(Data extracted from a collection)
=-=-=-=-=

(** [s.replace("opt-", "")] *)
Fixpoint remove_opt (s : string) : string :=
  match s with
  | String "o" (String "p" (String "t" (String "-" rest))) => remove_opt rest
  | String c s' => String c (remove_opt s')
  | EmptyString => EmptyString
  end.

(** ** Sorting

    [sorted] and [list.sort] are stable; the result of a stable sort is
    determined by the input and the order, so insertion sort stands for
    Timsort.  [le x y] says that [x] may stay in front of [y]. *)

Section StableSort.
Variable A : Type.
Variable le : A -> A -> bool.

Fixpoint insert (x : A) (l : list A) : list A :=
  match l with
  | [] => [x]
  | y :: l' => if le x y then x :: y :: l' else y :: insert x l'
  end.

Fixpoint stable_sort (l : list A) : list A :=
  match l with
  | [] => []
  | x :: l' => insert x (stable_sort l')
  end.
End StableSort.

(** [for x in l: s = body(x, s)], leaving at the first exception *)
Fixpoint for_each {A S : Type} (l : list A) (body : A -> S -> Result S)
    (s : S) : Result S :=
  match l with
  | [] => Return s
  | x :: l' => rbind (body x s) (for_each l' body)
  end.

(** [l[:n]] for a Python integer [n] *)
Definition slice_to (A : Type) (l : list A) (n : Z) : list A :=
  if (0 <=? n)%Z then firstn (Z.to_nat n) l
  else firstn (List.length l - Z.to_nat (- n)) l.

(** [itertools.combinations(l, r)] *)
Fixpoint combinations (A : Type) (l : list A) (r : nat) : list (list A) :=
  match r, l with
  | O, _ => [[]]
  | S _, [] => []
  | S r', x :: l' => map (cons x) (combinations l' r') ++ combinations l' r
  end.

(** ** The registry *)

Record CodeOptimization : Type := {
  name : string;
  description : string;
  expected_gain : Q;
  risk : string;
  files_modified : list string;
  priority : Z
}.

Definition feature_flag (o : CodeOptimization) : string := name o.

Definition CODE_OPTIMIZATIONS : dict CodeOptimization :=
  [ ("opt-single-key-alloc",
     {| name := "opt-single-key-alloc";
        description :=
          "Single allocation in set_direct (eliminate double key.to_string())";
        expected_gain := 0.04;
        risk := "low";
        files_modified := ["src/redis/commands.rs"];
        priority := 0 |});
    ("opt-static-responses",
     {| name := "opt-static-responses";
        description :=
          "Static OK/PONG responses instead of allocating each time";
        expected_gain := 0.015;
        risk := "low";
        files_modified := ["src/redis/commands.rs"];
        priority := 1 |});
    ("opt-zero-copy-get",
     {| name := "opt-zero-copy-get";
        description :=
          "Zero-copy GET response using Bytes/Arc instead of Vec clone";
        expected_gain := 0.025;
        risk := "medium";
        files_modified := ["src/redis/commands.rs"; "src/redis/data.rs"];
        priority := 2 |});
    ("opt-itoa-encode",
     {| name := "opt-itoa-encode";
        description :=
          "Use itoa crate for fast integer encoding in RESP responses";
        expected_gain := 0.015;
        risk := "low";
        files_modified := ["src/production/connection_optimized.rs"];
        priority := 3 |});
    ("opt-fxhash-routing",
     {| name := "opt-fxhash-routing";
        description := "Use FxHash/AHash for faster shard routing";
        expected_gain := 0.015;
        risk := "low";
        files_modified := ["src/production/sharded_actor.rs"];
        priority := 4 |});
    ("opt-atoi-parse",
     {| name := "opt-atoi-parse";
        description := "Use atoi crate for fast integer parsing from bytes";
        expected_gain := 0.03;
        risk := "low";
        files_modified := ["src/production/connection_optimized.rs"];
        priority := 5 |}) ]%string.

(** ** Candidates, evaluator and strategies

    The module-level registry and [subprocess.run] are the parameters of the
    development; [CODE_OPTIMIZATIONS] above is the registry that ships. *)

(** What one external benchmark run does. *)
Inductive ProcessOutcome : Type :=
| Completed (returncode : Z) (report : dict Q)
| TimedOut.

Record OptimizationCandidate : Type := {
  enabled : dict bool;
  fitness : option Q;
  generation : Z
}.

Definition set_fitness (c : OptimizationCandidate) (f : Q) :
    OptimizationCandidate :=
  {| enabled := enabled c; fitness := Some f; generation := generation c |}.

(** Reading [c.fitness] where a float is needed: [None] is a [TypeError]. *)
Definition get_fitness (c : OptimizationCandidate) : Result Q :=
  match fitness c with
  | Some f => Return f
  | None => Raise TypeError
  end.

Definition feature_flags (c : OptimizationCandidate) : list string :=
  map fst (filter (fun item => snd item) (Dict.items (enabled c))).

Definition cargo_features (c : OptimizationCandidate) : string :=
  match feature_flags c with
  | [] => ""
  | flags => String.concat "," flags
  end.

Definition summary (c : OptimizationCandidate) : string :=
  let joined := String.concat ", " (map remove_opt (feature_flags c)) in
  "[" ++ (if String.eqb joined "" then "baseline" else joined) ++ "]".

Record CandidateDict : Type := {
  cd_enabled : dict bool;
  cd_fitness : option Q;
  cd_generation : Z;
  cd_expected_gain : Q
}.

Record CriterionEvaluator : Type := {
  _baseline_results : option (dict Q);
  runs : nat
}.

(** State of the evaluator, with exceptions. *)
Definition M (A : Type) : Type :=
  CriterionEvaluator -> Result A * CriterionEvaluator.

Definition ret {A} (a : A) : M A := fun ev => (Return a, ev).

Definition bind {A B} (m : M A) (k : A -> M B) : M B :=
  fun ev =>
    match m ev with
    | (Return a, ev') => k a ev'
    | (Raise e, ev') => (Raise e, ev')
    end.

Definition lift {A} (r : Result A) : M A := fun ev => (r, ev).

Declare Scope py_scope.
Delimit Scope py_scope with py.
Notation "x <- m ;; k" := (bind m (fun x => k))
  (at level 61, m at next level, right associativity) : py_scope.
Notation "m ;; k" := (bind m (fun _ => k))
  (at level 61, right associativity) : py_scope.

Inductive HistoryEntry : Type :=
| StepEntry (optimization : string) (tested_fitness : Q) (accepted : bool)
    (current_best : Q)
| ErrorEntry (optimization : string) (error : exn)
| ComboEntry (combination : string) (combo_fitness : Q)
    (combo_enabled : dict bool).

Record Results : Type := {
  best_candidate : option CandidateDict;
  best_features : list string;
  history : list HistoryEntry
}.

Inductive File : Type :=
| ResultsJson (results : Results)
| BestFeaturesSh (features : string) (script_fitness : Q).

Record CodeOptimizationEvolver : Type := {
  use_criterion : bool;
  criterion_eval : CriterionEvaluator;
  _history : list HistoryEntry;
  _best : option OptimizationCandidate;
  written : list File
}.

(** [CodeOptimizationEvolver(project_root, results_dir, use_criterion)] *)
Definition new_evolver (use_criterion : bool) : CodeOptimizationEvolver :=
  {| use_criterion := use_criterion;
     criterion_eval := {| _baseline_results := None; runs := 0 |};
     _history := [];
     _best := None;
     written := [] |}.

Definition hot_paths : list string := ["set_direct"; "get_direct"]%string.

(** [relevant = [v for k, v in relative.items()
                 if any(hp in k for hp in hot_paths)]] *)
Definition relevant (relative : dict Q) : list Q :=
  map snd
    (filter (fun item => existsb (fun hp => contains hp (fst item)) hot_paths)
       (Dict.items relative)).

(** [sum(relevant) / len(relevant) if relevant else 1.0] *)
Definition avg_improvement (relative : dict Q) : Result Q :=
  match relevant relative with
  | [] => Return 1%Q
  | rel => truediv (sum rel) (inject_Z (Z.of_nat (List.length rel)))
  end.

Section Evolve.
Variable REGISTRY : dict CodeOptimization.
Variable subprocess_run : nat -> list string -> ProcessOutcome.

Local Open Scope py_scope.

=-=-=-=-=

### Required work
Look above for the line with "enabled := enabled" and the line with "match m ev with". Write out those two lines and all the lines between them, exactly, and no others.

### Reply
  {| enabled := enabled c; fitness := Some f; generation := generation c |}.

(** Reading [c.fitness] where a float is needed: [None] is a [TypeError]. *)
Definition get_fitness (c : OptimizationCandidate) : Result Q :=
  match fitness c with
  | Some f => Return f
  | None => Raise TypeError
  end.

Definition feature_flags (c : OptimizationCandidate) : list string :=
  map fst (filter (fun item => snd item) (Dict.items (enabled c))).

Definition cargo_features (c : OptimizationCandidate) : string :=
  match feature_flags c with
  | [] => ""
  | flags => String.concat "," flags
  end.

Definition summary (c : OptimizationCandidate) : string :=
  let joined := String.concat ", " (map remove_opt (feature_flags c)) in
  "[" ++ (if String.eqb joined "" then "baseline" else joined) ++ "]".

Record CandidateDict : Type := {
  cd_enabled : dict bool;
  cd_fitness : option Q;
  cd_generation : Z;
  cd_expected_gain : Q
}.

Record CriterionEvaluator : Type := {
  _baseline_results : option (dict Q);
  runs : nat
}.

(** State of the evaluator, with exceptions. *)
Definition M (A : Type) : Type :=
  CriterionEvaluator -> Result A * CriterionEvaluator.

Definition ret {A} (a : A) : M A := fun ev => (Return a, ev).

Definition bind {A B} (m : M A) (k : A -> M B) : M B :=
  fun ev =>
    match m ev with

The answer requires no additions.